A widely available dietary supplement that had been considered safe—and that some claim provides anti-aging and other health benefits—caused significant developmental abnormalities in the pancreas of offspring of pregnant monkeys who were given the supplement, according to a study published today in the FASEB Journal, from the Federation of American Societies of Experimental Biology.
Because of the results, authors of the study strongly recommend that pregnant women or women who might get pregnant avoid taking the supplement.
The supplement contains resveratrol, which is a plant compound found in the skin of red grapes and in peanuts and berries, among other plants. The supplement form of the compound has been available in pharmacies and health food stores for years, with claims that it has a wide range of health benefits. The compound is thought to be an anti-oxidant and an anti-inflammatory, and some animal studies do confirm some benefits. All previous studies had found it to be safe in humans.
Researchers at Oregon Health & Science University's Oregon National Primate Research Center and the University of Colorado-Denver were focusing on some of those potential benefits when they began studying the compound in monkeys. They were specifically focusing on whether resveratrol might help protect against some of the effects of a Western high-fat, high-calorie diet on pregnant women—effects that include complications during pregnancy and long-term health complications for the baby.

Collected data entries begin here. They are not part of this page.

(** the local variable [response] *)
Definition response_get : M HttpResponse :=
  fun s =>
    match response s with
    | Some r => (Ok r, s)
    | None => (Raise (UnboundLocalError "response"), s)
    end.

(** the attributes of a [RateLimitMeta], read from a Python value *)
Definition meta_attr {A} (name : string) (f : RateLimitMeta -> A) (v : pyval)
  : M A :=
  match v with
  | PyMeta m => ret (f m)
  | _ => raise (AttributeError name)
  end.

(** [v.split(":", 1)] *)
Definition py_split_colon_1 (v : pyval) : M (list string) :=
  match v with
  | PyStr s => ret (str_split_colon_1 s)
  | _ => raise (AttributeError "split")
  end.

(** [l[0]] *)
Definition list_getitem_0 (l : list string) : M string :=
  match l with
  | x :: _ => ret x
  | [] => raise IndexError
  end.

(** [view_func.view_class] *)
Definition getattr_view_class (vf : ViewFunc) : M ViewClass :=
  match view_class vf with
  | Some c => ret c
  | None => raise (AttributeError "view_class")
  end.

(** [getattr(cls, name, dflt)] *)
Definition class_getattr_default (c : ViewClass) (name : string)
    (dflt : pyval) : pyval :=
  default dflt (vc_attrs c !! name).

(** [logging.exception(msg)] inside a handler that caught [e] *)
Definition logging_exception (msg : string) (e : exn) : M unit :=
  emit (EvLogException msg e).

(** Lines 63-67, the conditional expression [rate_limit_cond]: the type is
    compared with [NOT_LIMITED] when the toggle is on and with
    [FIXED_WINDOW] when it is off. *)
Definition rate_limit_cond (enforce_concurrent : bool) (ty : RateLimitType)
  : bool :=
  if enforce_concurrent
  then negb (RateLimitType_eqb ty NOT_LIMITED)
  else RateLimitType_eqb ty FIXED_WINDOW.

(** How the first [try] block ends when nothing is raised: it reaches its
    end, or it executes a [return]. *)
Inductive flow :=
| Fallthrough
| Return (v : option HttpResponse).

Section Middleware.

Variable env : Env.
Variable request : Request.

(** [uuid.uuid4().hex] *)
Definition call_uuid4_hex : M string :=
  emit (EvUuid4 (uuid4_hex env)) ;; ret (uuid4_hex env).

(** [RateLimitCategory(s)]: the member with value [s], or [ValueError]. *)
Definition RateLimitCategory (s : string) : M string :=
  if is_RateLimitCategory env s then ret s
  else raise (ValueError "not a valid RateLimitCategory").

Definition call_above_rate_limit_check (key : pyval) (rl : RateLimit)
    (uid : pyval) : M RateLimitMeta :=
  emit (EvCheck key rl uid) ;; lift (above_rate_limit_check env key rl uid).

Definition call_finish_request (key uid : pyval) : M unit :=
  emit (EvFinish key uid) ;; lift (finish_request env key uid).

(** [self.get_response(request)] *)
Definition call_get_response : M HttpResponse :=
  emit EvGetResponse ;;
  fun s => (get_response env request (attrs s), s).

(** [response[name] = v] *)
Definition response_setitem (name : string) (v : pyval) : M unit :=
  r <- response_get ;;
  match setitem_raises env name v with
  | Some e => raise e
  | None => response_bind (set_header r name v)
  end.

(** Lines 39-80, the body of the first [try]. *)
Definition check_body : M flow :=
  request_setattr "rate_limit_category" PyNone ;;
  rate_limit_uid <- call_uuid4_hex ;;
  view_func <- lift (resolve env (path request)) ;;
  rate_limit_key <- lift (get_rate_limit_key env view_func request) ;;
  match rate_limit_key with
  | None => ret (Return None)
  | Some rate_limit_key =>
    data_setitem "will_be_rate_limited" (PyBool false) ;;
    data_setitem "rate_limit_uid" (PyStr rate_limit_uid) ;;
    data_setitem "rate_limit_key" (PyStr rate_limit_key) ;;
    k <- data_getitem "rate_limit_key" ;;
    parts <- py_split_colon_1 k ;;
    category_str <- list_getitem_0 parts ;;
    request_setattr "rate_limit_category" (PyStr category_str) ;;
    endpoint <- getattr_view_class view_func ;;
    category <- RateLimitCategory category_str ;;
    rate_limit <-
      lift (get_rate_limit_value env (method request) endpoint category) ;;
    match rate_limit with
    | None => ret (Return None)
    | Some rate_limit =>
      k <- data_getitem "rate_limit_key" ;;
      u <- data_getitem "rate_limit_uid" ;;
      meta <- call_above_rate_limit_check k rate_limit u ;;
      request_setattr "rate_limit_metadata" (PyMeta meta) ;;
      md <- request_getattr "rate_limit_metadata" ;;
      ty <- meta_attr "rate_limit_type" rate_limit_type md ;;
      let cond := rate_limit_cond (ENFORCE_CONCURRENT_RATE_LIMITS env) ty in
      if cond then
        data_setitem "will_be_rate_limited" (PyBool true) ;;
        cls <- getattr_view_class view_func ;;
        let enforce_rate_limit :=
          class_getattr_default cls "enforce_rate_limit" (PyBool false) in
        if truthy enforce_rate_limit then
          md <- request_getattr "rate_limit_metadata" ;;
          l <- meta_attr "limit" limit md ;;
          md <- request_getattr "rate_limit_metadata" ;;
          w <- meta_attr "window" window md ;;
          ret (Return (Some (HttpResponse_new
            (ContentDict
               [("detail", PyStr (DEFAULT_ERROR_MESSAGE_format l w))])
            429)))
        else ret Fallthrough
      else ret Fallthrough
    end
  end.

(** Lines 89-102, the body of the second [try]. *)
Definition process_body : M unit :=
  rate_limit_metadata <-
    request_getattr_default "rate_limit_metadata" PyNone ;;
  (if truthy rate_limit_metadata then
     v <- meta_attr "remaining" remaining rate_limit_metadata ;;
     response_setitem "X-Sentry-Rate-Limit-Remaining" (PyInt v) ;;
     v <- meta_attr "limit" limit rate_limit_metadata ;;
     response_setitem "X-Sentry-Rate-Limit-Limit" (PyInt v) ;;
     v <- meta_attr "reset_time" reset_time rate_limit_metadata ;;
     response_setitem "X-Sentry-Rate-Limit-Reset" (PyInt v) ;;
     v <- meta_attr "concurrent_remaining" concurrent_remaining
            rate_limit_metadata ;;
     response_setitem "X-Sentry-Rate-Limit-ConcurrentRemaining"
       (py_of_option_int v) ;;
     v <- meta_attr "concurrent_limit" concurrent_limit
            rate_limit_metadata ;;
     response_setitem "X-Sentry-Rate-Limit-ConcurrentLimit"
       (py_of_option_int v)
   else ret tt) ;;
  k <- data_getitem "rate_limit_key" ;;
  u <- data_getitem "rate_limit_uid" ;;
  call_finish_request k u.

(** Lines 38-82, the first [try] statement with its handler: an exception
    of the body is logged and the middleware goes on to the endpoint. *)
Definition check_phase : M flow :=
  try_except check_body
    (fun e =>
       logging_exception
         "Error during rate limiting, failing open. THIS SHOULD NOT HAPPEN"
         e ;;
       ret Fallthrough).

(** Lines 88-105, the second [try] statement with its handler, and the
    final [return response]. *)
Definition process_response : M (option HttpResponse) :=
  try_except process_body
    (fun e => logging_exception "COULD NOT POPULATE RATE LIMIT HEADERS" e) ;;
  r <- response_get ;;
  ret (Some r).

(** [RatelimitMiddleware.__call__], lines 34-105. *)
Definition __call__ : M (option HttpResponse) :=
  data_new ;;
  fl <- check_phase ;;
  match fl with
  | Return v => ret v
  | Fallthrough =>
      r <- call_get_response ;;
      response_bind r ;;
      process_response
  end.

End Middleware.

(** The state in which the middleware receives a request whose attributes
    are [a]. *)
Definition start (a : gmap string pyval) : St :=
  {| attrs := a; data := ∅; response := None; events := [] |}.

(** One run of the middleware. *)
Definition run (env : Env) (request : Request) (a : gmap string pyval)
  : outcome (option HttpResponse) * St :=
  __call__ env request (start a).

(** ** The paths through the first [try] block

    The definitions below describe, in closed form, the states that the
    middleware can be in after [check_body]; the lemmas of the next part
    show that [check_body] reaches exactly these. *)

(** [key.split(":", 1)[0]] *)
Definition category_of (key : string) : string := fst (partition_colon key).

(** The request id as the value stored in [data]. *)
Definition uid_of (env : Env) : pyval := PyStr (uuid4_hex env).

(** The request's attributes after line 39, after line 49, after line 59. *)
Definition attrs_init (a : gmap string pyval) : gmap string pyval :=
  <["rate_limit_category" := PyNone]> a.

Definition attrs_cat (a : gmap string pyval) (key : string)
  : gmap string pyval :=
  <["rate_limit_category" := PyStr (category_of key)]> (attrs_init a).

Definition attrs_meta (a : gmap string pyval) (key : string)
    (m : RateLimitMeta) : gmap string pyval :=
  <["rate_limit_metadata" := PyMeta m]> (attrs_cat a key).

(** The dictionary [data] after line 47, and after line 69. *)
Definition data_keyed (env : Env) (key : string) : gmap string pyval :=
  <["rate_limit_key" := PyStr key]>
    (<["rate_limit_uid" := uid_of env]>
       (<["will_be_rate_limited" := PyBool false]> ∅)).

Definition data_marked (env : Env) (key : string) : gmap string pyval :=
  <["will_be_rate_limited" := PyBool true]> (data_keyed env key).

Definition mk (a d : gmap string pyval) (evs : list Event) : St :=
  {| attrs := a; data := d; response := None; events := evs |}.

(** Key resolution gives [key]; policy lookup gives [rl]. *)
Definition key_resolves (env : Env) (req : Request) (vf : ViewFunc)
    (key : string) : Prop :=
  resolve env (path req) = Ok vf /\
  get_rate_limit_key env vf req = Ok (Some key).

Definition policy_resolves (env : Env) (req : Request) (vf : ViewFunc)
    (key : string) (cls : ViewClass) (rl : RateLimit) : Prop :=
  key_resolves env req vf key /\
  view_class vf = Some cls /\
  is_RateLimitCategory env (category_of key) = true /\
  get_rate_limit_value env (method req) cls (category_of key) = Ok (Some rl).

(** The response of lines 72-80. *)
Definition too_many_requests (m : RateLimitMeta) : HttpResponse :=
  HttpResponse_new
    (ContentDict
       [("detail",
         PyStr (DEFAULT_ERROR_MESSAGE_format (limit m) (window m)))])
    429.

(** One constructor per way through lines 39-80: how the block ends and the
    state it leaves. *)
Inductive check_path (env : Env) (req : Request) (a : gmap string pyval)
  : outcome flow -> St -> Prop :=
| path_resolve_raises e :
    resolve env (path req) = Raise e ->
    check_path env req a (Raise e)
      (mk (attrs_init a) ∅ [EvUuid4 (uuid4_hex env)])
| path_key_raises vf e :
    resolve env (path req) = Ok vf ->
    get_rate_limit_key env vf req = Raise e ->
    check_path env req a (Raise e)
      (mk (attrs_init a) ∅ [EvUuid4 (uuid4_hex env)])
| path_key_absent vf :
    resolve env (path req) = Ok vf ->
    get_rate_limit_key env vf req = Ok None ->
    check_path env req a (Ok (Return None))
      (mk (attrs_init a) ∅ [EvUuid4 (uuid4_hex env)])
| path_no_view_class vf key :
    key_resolves env req vf key ->
    view_class vf = None ->
    check_path env req a (Raise (AttributeError "view_class"))
      (mk (attrs_cat a key) (data_keyed env key) [EvUuid4 (uuid4_hex env)])
| path_bad_category vf key cls :
    key_resolves env req vf key ->
    view_class vf = Some cls ->
    is_RateLimitCategory env (category_of key) = false ->
    check_path env req a (Raise (ValueError "not a valid RateLimitCategory"))
      (mk (attrs_cat a key) (data_keyed env key) [EvUuid4 (uuid4_hex env)])
| path_policy_raises vf key cls e :
    key_resolves env req vf key ->
    view_class vf = Some cls ->
    is_RateLimitCategory env (category_of key) = true ->
    get_rate_limit_value env (method req) cls (category_of key) = Raise e ->
    check_path env req a (Raise e)
      (mk (attrs_cat a key) (data_keyed env key) [EvUuid4 (uuid4_hex env)])
| path_policy_absent vf key cls :
    key_resolves env req vf key ->
    view_class vf = Some cls ->
    is_RateLimitCategory env (category_of key) = true ->
    get_rate_limit_value env (method req) cls (category_of key) = Ok None ->
    check_path env req a (Ok (Return None))
      (mk (attrs_cat a key) (data_keyed env key) [EvUuid4 (uuid4_hex env)])
| path_check_raises vf key cls rl e :
    policy_resolves env req vf key cls rl ->
    above_rate_limit_check env (PyStr key) rl (uid_of env) = Raise e ->
    check_path env req a (Raise e)
      (mk (attrs_cat a key) (data_keyed env key)
         [EvUuid4 (uuid4_hex env); EvCheck (PyStr key) rl (uid_of env)])
| path_passed vf key cls rl m :
    policy_resolves env req vf key cls rl ->
    above_rate_limit_check env (PyStr key) rl (uid_of env) = Ok m ->
    rate_limit_cond (ENFORCE_CONCURRENT_RATE_LIMITS env) (rate_limit_type m)
      = false ->
    check_path env req a (Ok Fallthrough)
      (mk (attrs_meta a key m) (data_keyed env key)
         [EvUuid4 (uuid4_hex env); EvCheck (PyStr key) rl (uid_of env)])
| path_marked vf key cls rl m :
    policy_resolves env req vf key cls rl ->
    above_rate_limit_check env (PyStr key) rl (uid_of env) = Ok m ->
    rate_limit_cond (ENFORCE_CONCURRENT_RATE_LIMITS env) (rate_limit_type m)
      = true ->
    truthy (class_getattr_default cls "enforce_rate_limit" (PyBool false))
      = false ->
    check_path env req a (Ok Fallthrough)
      (mk (attrs_meta a key m) (data_marked env key)
         [EvUuid4 (uuid4_hex env); EvCheck (PyStr key) rl (uid_of env)])
| path_rejected vf key cls rl m :
    policy_resolves env req vf key cls rl ->
    above_rate_limit_check env (PyStr key) rl (uid_of env) = Ok m ->
    rate_limit_cond (ENFORCE_CONCURRENT_RATE_LIMITS env) (rate_limit_type m)
      = true ->
    truthy (class_getattr_default cls "enforce_rate_limit" (PyBool false))
      = true ->
    check_path env req a (Ok (Return (Some (too_many_requests m))))
      (mk (attrs_meta a key m) (data_marked env key)
         [EvUuid4 (uuid4_hex env); EvCheck (PyStr key) rl (uid_of env)])
| path_resolve_aborts b :
    resolve env (path req) = Abort b ->
    check_path env req a (Abort b)
      (mk (attrs_init a) ∅ [EvUuid4 (uuid4_hex env)])
| path_key_aborts vf b :
    resolve env (path req) = Ok vf ->
    get_rate_limit_key env vf req = Abort b ->
    check_path env req a (Abort b)
      (mk (attrs_init a) ∅ [EvUuid4 (uuid4_hex env)])
| path_policy_aborts vf key cls b :
    key_resolves env req vf key ->
    view_class vf = Some cls ->
    is_RateLimitCategory env (category_of key) = true ->
    get_rate_limit_value env (method req) cls (category_of key) = Abort b ->
    check_path env req a (Abort b)
      (mk (attrs_cat a key) (data_keyed env key) [EvUuid4 (uuid4_hex env)])
| path_check_aborts vf key cls rl b :
    policy_resolves env req vf key cls rl ->
    above_rate_limit_check env (PyStr key) rl (uid_of env) = Abort b ->
    check_path env req a (Abort b)
      (mk (attrs_cat a key) (data_keyed env key)
         [EvUuid4 (uuid4_hex env); EvCheck (PyStr key) rl (uid_of env)]).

The research indicated that resveratrol did provide some real benefits in the pregnant monkeys, including improved blood flow through the placenta to the fetus. Placental abnormalities contribute to many of the pregnancy complications and health issues with babies of obese women who eat an unhealthy Western diet.
But the researchers also found an effect that surprised them—resveratrol had a significantly negative effect on the development of the pancreas in the monkey fetus. The pancreas is critical for the body's regulation of blood glucose.
"In the beginning, the results were promising and we had hoped to find a natural supplement that could improve the pregnancy complications. However, the negative impact on the pancreas is really concerning," said Kevin Grove, Ph.D., head of the Division of Diabetes, Obesity and Metabolism at ONPRC and a senior co-author of the study. "It immediately raised an alarm."
Antonio Frias, M.D., is director of the diabetes and pregnancy program at OHSU's Center for Women's Health, a scientist at ONPRC and a senior co-author of the study. He has not recommended that pregnant women take resveratrol in the past. But he thinks it's especially important now for obstetric providers to ask pregnant women or reproductive-age women whether they are taking it.
"I think it's something obstetric providers should now ask and they should advise women to stop taking it," Frias said.
Frias said the study results point to the benefits of research of this type in animals. It could have taken years for human clinical trials to uncover this potential effect—if they had uncovered it at all, he said. "Although we are uncertain of the long-term impact of these changes, problems with pancreatic development might not have been evident for many years after the child was born," he said.
Researchers will continue to study the resveratrol effects on non-human primates to determine if there might be a way to isolate the positive effects while preventing the negative impact on pancreatic development.